What makes it more risky now? You're joking, right?
Here are some of the factors:
1. In 2003, AMR was coming off of just two very huge annual losses and there was hope that things would turn around. Now, AMR is set to report its fourth consecutive huge loss and its ninth large loss in the past 11 years. You'd have to be high to think that AA is magically going to turn things around again ala 2003-07.
2. There was a chance that US and/or UA might fail to successfully reorganize, which would have helped AA tremendously. Turns out that after two bankruptcies, US survived. UA survived and merged with CO, with a pretty good cost structure. As expected, DL and NW filed for bankruptcy protection, merged, and appear stronger than ever with industry-leading low costs. As WT continually points out, both are eating AA's lunch in NYC and LA and CHI and elsewhere.
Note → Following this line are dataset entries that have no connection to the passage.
(* ===== verification/Cli.v ===== *)
(** * The command line

    [main.go], [app/cmd/process.go] and [version.go]: every command reads its
    flags, dials the process manager, makes one request, prints the answer and
    hangs up; the action around it ends the program when it fails. *)
From S2P Require Import Prelude GoStrings Process Calls Grpc ProxyEnv Messages Services Health Proxy Endpoint Dial Flags.

(** What a command prints, as JSON. *)
Inductive printed :=
  | PrintProcess (r : ProcessResponse)
  | PrintProcesses (m : gmap string ProcessResponse)
  | PrintVersions (client : meta_VersionOutput) (server : option meta_VersionOutput).

Inductive cliE : Type → Type :=
  | CHost {X} (e : hostE X) : cliE X
  | CSvc {X} (e : callE X) : cliE X
  | RpcVersionGet (address : string) : cliE (res meta_VersionOutput)
  | Println (line : string) : cliE unit
  (** the message and the error are logged, and the program ends *)
  | Fatal (msg : string) (e : error) : cliE unit.

(** Connections are named by their addresses; the requests of the process
    manager's client use the one to the address they are made at. *)
#[export] Instance cli_roles : Roles cliE string := λ X e,
  match e in cliE X return role string X with
  | CHost h => role_of h
  | CSvc c =>
      match c in callE X return role string X with
      | PM address _ => Uses address
      | _ => Plain
      end
  | RpcVersionGet address => Uses address
  | Println _ => Plain
  | Fatal _ _ => Plain
  end.

Section cli.
(** [json.MarshalIndent] on what is printed. *)
Context (AppendCertsFromPEM : string → bool) (MarshalIndent : printed → res string).

Definition PrintJSON (obj : printed) : free cliE err :=
  match MarshalIndent obj with
  | Err e => mret (Some e)
  | Ok output => call (Println output);; mret None
  end.

Definition getProcessManagerClient (c : parsed) : free hostE (res service_client) :=
  let url := String_of c "url" in
  let tlsDir := String_of c "tls-dir" in
  let plain := NewProcessManagerClient url None in
  if bool_decide (tlsDir ≠ "") then
    r ← NewProcessManagerClientWithTLS AppendCertsFromPEM url (Some (tlsDir, "ca.crt"))
          (Some (tlsDir, "tls.crt")) (Some (tlsDir, "tls.key")) TLSPeerName;
    match r with Ok imClient => mret (Ok imClient) | Err _ => plain end
  else plain.

(** The steps every command of processes takes: the client, the deferred close,
    the request and its error, the printing. *)
Definition process_command {A} (failed : string) (request : string → free callE (res A))
    (show : A → printed) (c : parsed) : free cliE err :=
  r ← lift (@CHost) (getProcessManagerClient c);
  match r with
  | Err e => mret (Some (EWrap "failed to initialize ProcessManager client" e))
  | Ok client =>
      defer (lift (@CHost) (ProcessManagerClient_Close (Some client))) (
        r ← lift (@CSvc) (request (cc client));
        match r with
        | Err e => mret (Some (EWrap failed e))
        | Ok a => PrintJSON (show a)
        end)
  end.

Definition createProcess (c : parsed) : free cliE err :=
  process_command "failed to create process"
    (λ a, ProcessManagerClient_ProcessCreate a (String_of c "name") (String_of c "binary")
            (Int_of c "port-count") (Args c) (StringSlice_of c "port-args")) PrintProcess c.

Definition deleteProcess (c : parsed) : free cliE err :=
  process_command "failed to delete process"
    (λ a, ProcessManagerClient_ProcessDelete a (String_of c "name") (String_of c "uuid"))
    PrintProcess c.

(** The text of the error is the one of [deleteProcess]. *)
Definition getProcess (c : parsed) : free cliE err :=
  process_command "failed to delete process"
    (λ a, ProcessManagerClient_ProcessGet a (String_of c "name")) PrintProcess c.

Definition listProcess (c : parsed) : free cliE err :=
  process_command "failed to list processes" ProcessManagerClient_ProcessList PrintProcesses c.

Definition replaceProcess (c : parsed) : free cliE err :=
  process_command "failed to replace processes"
    (λ a, ProcessManagerClient_ProcessReplace a (String_of c "name") (String_of c "binary")
            (Int_of c "port-count") (Args c) (StringSlice_of c "port-args")
            (String_of c "terminate-signal"))
    PrintProcess c.

Definition version (b : build) (c : parsed) : free cliE err :=
  let clientVersion := GetVersion b in
  if Bool_of c "client-only" then PrintJSON (PrintVersions clientVersion None)
  else
    r ← lift (@CHost) (getProcessManagerClient c);
    match r with
    | Err e => mret (Some (EWrap "failed to initialize ProcessManagerClient" e))
    | Ok client =>
        defer (lift (@CHost) (ProcessManagerClient_Close (Some client))) (
          r ← call (RpcVersionGet (cc client));
          match ProcessManagerClient_VersionGet r with
          | Err e => mret (Some e)
          | Ok v => PrintJSON (PrintVersions clientVersion (Some v))
          end)
    end.

(** ** The commands of [main] *)

(** An action: a failure ends the program with a message. *)
Definition action (msg : string) (run : parsed → free cliE err) (c : parsed) : free cliE err :=
  err ← run c;
  match err with Some e => call (Fatal msg e);; mret (Some e) | None => mret None end.

(** The subcommands of [process]. Two of the messages are those of other programs. *)
Definition ProcessCmd : list (command * (parsed → free cliE err)) :=
  [(ProcessCreateCmd, action "Error running process create command" createProcess);
   (ProcessDeleteCmd, action "Error running process delete command" deleteProcess);
   (ProcessGetCmd, action "Error running process get command" getProcess);
   (ProcessListCmd, action "Error running engine stop command" listProcess);
   (ProcessReplaceCmd, action "Error running engine replace command" replaceProcess)].

Fixpoint find_command (name : string) (l : list (command * (parsed → free cliE err))) :
    option (command * (parsed → free cliE err)) :=
  match l with
  | [] => None
  | x :: l' => if decide (has_name name x.1) then Some x else find_command name l'
  end.

(** The client commands by the words that name them; [daemon] is [StartCmd]. *)
Definition client_commands (b : build) (words : list string) :
    option (command * (parsed → free cliE err)) :=
  match words with
  | [word] =>
      if bool_decide (word = CmdName VersionCmd)
      then Some (VersionCmd, action "Error running info command" (version b)) else None
  | [word; name] =>
      if bool_decide (word = "process") then find_command name ProcessCmd else None
  | _ => None
  end.

(** [main], from the words of the command and what the library parsed. *)
Definition main (b : build) (words : list string) (given : gmap string flag_value)
    (env : gmap string string) (args : list string) : option (free cliE err) :=
  match client_commands b words with
  | Some (cmd, run) => Some (run (run_with [main_flags] cmd given env args))
  | None => None
  end.
End cli.

(** ** No command leaves a connection open *)

(** The programs of the host keep the discipline under the name [CHost]. *)
Lemma disc_host {A} (Q : option A → list string → Prop) (p : free hostE A) cs :
  disc Q cs p → disc Q cs (lift (@CHost) p).
Proof.
  revert cs. induction p as [a| |X e k IH]; intros cs; simpl; [done|done|].
  unfold role_of, cli_roles, role_of. destruct (host_roles X e); naive_solver.
Qed.

Section tidy.
Context (AppendCertsFromPEM : string → bool) (MarshalIndent : printed → res string).

Lemma disc_client c cs :
  disc (leaves cs) cs (getProcessManagerClient AppendCertsFromPEM c).
Proof.
  unfold getProcessManagerClient. case_bool_decide; [|apply disc_dial].
  apply disc_bind. eapply disc_weaken; [|apply disc_with_tls; intros; apply disc_dial].
  intros [[a|e]|] ? ->; [done|apply disc_dial|done].
Qed.

(** A command after its client is made. *)
Lemma disc_command client (body : free cliE err) cs :
  keeps (Some (cc client)) body →
  disc (λ _ cs', cs' = cs) (cc client :: cs)
    (defer (lift (@CHost) (ProcessManagerClient_Close (Some client))) body).
Proof. intros Hb. apply disc_defer; [apply disc_host, close_disc|apply Hb; set_solver]. Qed.

Lemma keeps_PrintJSON a obj : keeps a (PrintJSON MarshalIndent obj).
Proof. unfold PrintJSON. destruct (MarshalIndent obj); [|apply keeps_pure]. by intros cs _. Qed.

Lemma process_command_tidy {A} failed (request : string → free callE (res A)) show c :
  (∀ a, keeps (Some a) (lift (@CSvc) (request a))) →
  tidy (process_command AppendCertsFromPEM MarshalIndent failed request show c).
Proof.
  intros Hq cs _. apply disc_bind. eapply disc_weaken; [|apply disc_host, disc_client].
  intros [[client|e]|] ? ->; [|done|done]. apply disc_command, keeps_bind; [apply Hq|].
  intros [x|e]; [apply keeps_PrintJSON|apply keeps_pure].
Qed.

Lemma action_tidy msg run c : tidy (run c) → tidy (action msg run c).
Proof.
  intros Ht cs Hcs. apply disc_bind. eapply disc_weaken; [|by apply Ht].
  intros [[e|]|] ? ->; [|done..]. by split.
Qed.

Lemma version_tidy b c : tidy (version AppendCertsFromPEM MarshalIndent b c).
Proof.
  unfold version. destruct (Bool_of c "client-only"); [apply keeps_PrintJSON|]. intros cs _. apply disc_bind.
  eapply disc_weaken; [|apply disc_host, disc_client].
  intros [[client|e]|] ? ->; [|done|done].
  apply disc_command, keeps_bind; [by apply keeps_use|].
  intros r. destruct (ProcessManagerClient_VersionGet r); [apply keeps_PrintJSON|apply keeps_pure].
Qed.

Lemma ProcessCmd_tidy cmd run c :
  In (cmd, run) (ProcessCmd AppendCertsFromPEM MarshalIndent) → tidy (run c).
Proof.
  intros [[= <- <-]|[[= <- <-]|[[= <- <-]|[[= <- <-]|[[= <- <-]|[]]]]]];
    apply action_tidy, process_command_tidy; intros a.
  1, 5: unfold ProcessManagerClient_ProcessCreate, ProcessManagerClient_ProcessReplace;
    repeat case_bool_decide; (apply keeps_pure || by apply keeps_use).
  1, 2: unfold ProcessManagerClient_ProcessDelete, ProcessManagerClient_ProcessGet;
    case_bool_decide; (apply keeps_pure || by apply keeps_use).
  intros cs Hcs. split; [by apply Hcs|]. by intros [].
Qed.

Lemma find_command_in name l x : find_command name l = Some x → In x l.
Proof.
  induction l as [|y l IH]; simpl; [done|]. case_decide; [|by right; apply IH].
  intros [= ->]. by left.
Qed.

(** Every command closes the connection it opened, on every path. *)
Theorem commands_tidy (b : build) (words : list string) (given : gmap string flag_value)
    (env : gmap string string) (args : list string) (p : free cliE err) :
  main AppendCertsFromPEM MarshalIndent b words given env args = Some p → tidy p.
Proof.
  unfold main. destruct (client_commands _ _ _) as [[cmd run]|] eqn:Hc; [|done]. intros [= <-].
  unfold client_commands in Hc.
  destruct words as [|word [|name [|]]]; try done; case_bool_decide; simplify_eq.
  - apply action_tidy, version_tidy.
  - rename Hc into Hf.
    eapply ProcessCmd_tidy, find_command_in, Hf.
Qed.
End tidy.

(** ** What a command asks of the process manager *)

(** The requests among the calls, with the addresses they go to. *)
Definition request_of (e : logged cliE) : option (string * logged pmE) :=
  match projT2 e with
  | CSvc c => match c with PM address q => Some (address, log q) | _ => None end
  | _ => None
  end.
Fixpoint requests (l : list (logged cliE)) : list (string * logged pmE) :=
  match l with
  | [] => []
  | e :: l' => match request_of e with Some q => [q] | None => [] end ++ requests l'
  end.

Lemma eval_lift {E F : Type → Type} {A} (f : ∀ X, E X → F X) (p : free E A) (o : ∀ X, F X → X) :
  eval o (lift f p) =
    ((eval (λ X e, o X (f X e)) p).1,
     map (λ e : logged E, log (f (projT1 e) (projT2 e))) (eval (λ X e, o X (f X e)) p).2).
Proof.
  induction p as [a| |X e k IH]; simpl; [done|done|]. rewrite IH.
  by destruct (eval _ (k _)) as [r l].
Qed.

Lemma requests_host {A} (p : free hostE A) o : requests (eval o (lift (@CHost) p)).2 = [].
Proof. rewrite eval_lift. simpl. by induction (eval _ p).2 as [|[X e] l IH]. Qed.

Lemma requests_app l1 l2 : requests (l1 ++ l2) = requests l1 ++ requests l2.
Proof. induction l1 as [|e l1 IH]; simpl; [done|]. by rewrite IH, app_assoc. Qed.

Lemma requests_defer (m : free cliE err) client o :
  requests (eval o (defer (lift (@CHost) (ProcessManagerClient_Close (Some client))) m)).2 =
    requests (eval o m).2.
Proof. rewrite eval_defer_prog. cbn [snd]. by rewrite requests_app, requests_host, app_nil_r. Qed.

(** Nothing but the request of a command reaches a process manager. *)
Lemma command_requests {A} AppendCertsFromPEM MarshalIndent failed (request : string → free callE (res A)) show c o :
  requests (eval o (process_command AppendCertsFromPEM MarshalIndent failed request show c)).2 =
    match (eval o (lift (@CHost) (getProcessManagerClient AppendCertsFromPEM c))).1 with
    | Some (Ok client) => requests (eval o (lift (@CSvc) (request (cc client)))).2
    | _ => []
    end.
Proof.
  unfold process_command. rewrite eval_bind.
  pose proof (requests_host (getProcessManagerClient AppendCertsFromPEM c) o) as Hh.
  destruct (eval o (lift _ (getProcessManagerClient _ c))) as [[[client|e]|] l]; cbn [fst snd] in *; [|by rewrite requests_app, Hh|done].
  rewrite requests_app, Hh. cbn [app]. rewrite requests_defer, eval_bind.
  destruct (eval o (lift _ (request _))) as [[r|] l2]; cbn [fst snd]; [|done].
  rewrite requests_app. destruct r; [|by rewrite app_nil_r].
  unfold PrintJSON. destruct (MarshalIndent _); by rewrite app_nil_r.
Qed.

(** [replace] asks for SIGHUP unless it is told otherwise, and only for SIGHUP:
    with any other signal the process manager hears nothing. *)
Theorem replace_asks_sighup AppendCertsFromPEM MarshalIndent (given : gmap string flag_value)
    (env : gmap string string) (args : list string) o :
  let c := run_with [main_flags] ProcessReplaceCmd given env args in
  let l := requests (eval o (replaceProcess AppendCertsFromPEM MarshalIndent c)).2 in
  (given !! "terminate-signal" = None → String_of c "terminate-signal" = "SIGHUP") ∧
  (String_of c "terminate-signal" ≠ "SIGHUP" → l = []) ∧
  (l = [] ∨ ∃ address, l = [(address, log (RpcProcessReplace
     {| SName := String_of c "name"; SBinary := String_of c "binary"; SArgs := args;
        SPortCount := int32 (Int_of c "port-count"); SPortArgs := StringSlice_of c "port-args" |}
     "SIGHUP"))]).
Proof.
  intros c l. split; [intros Hg; by apply (String_default _ _ (StringFlag "terminate-signal" "SIGHUP"))|].
  unfold l, replaceProcess. rewrite command_requests.
  destruct (eval o _).1 as [[client|e]|]; [|by split; [|left]..].
  unfold ProcessManagerClient_ProcessReplace. case_bool_decide; [by split; [|left]|].
  case_bool_decide as Hs; [by split; [|left]|]. split; [done|]. right. exists (cc client).
  by rewrite Hs.
Qed.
3. In 2003, AMR had a lot of furniture to burn. Over the past eight plus years, AA indeed burned most of it. Sold off various non-core assets plus sold some new stock to suckers when the price was high and sold a fair amount of new debt to suckers. Today, nearly all assets are encumbered. There's nothing left to mortgage or sell except for AA's family jewels, like LHR or NRT or S America. AA missed the boat on selling Eagle and now is going to just spin it off to the AMR stockholders.
4. Most employees willingly invested eight plus years in hopes that AA could turn things around. I doubt that the employees are going to willingly invest another couple of billion of concessions for another few years outside of Ch 11.
That's just four reasons off the top.
Recall all the posts during 2003-06 or so by many long-time posters here who repeatedly claimed that AA was going to file Ch 11 even after ramming the concessions down your throat? I gambled that Arpey would not and that the stock would rise. And rise it did. I don't see it happening again, no matter how simplistically you paint today's revenue numbers.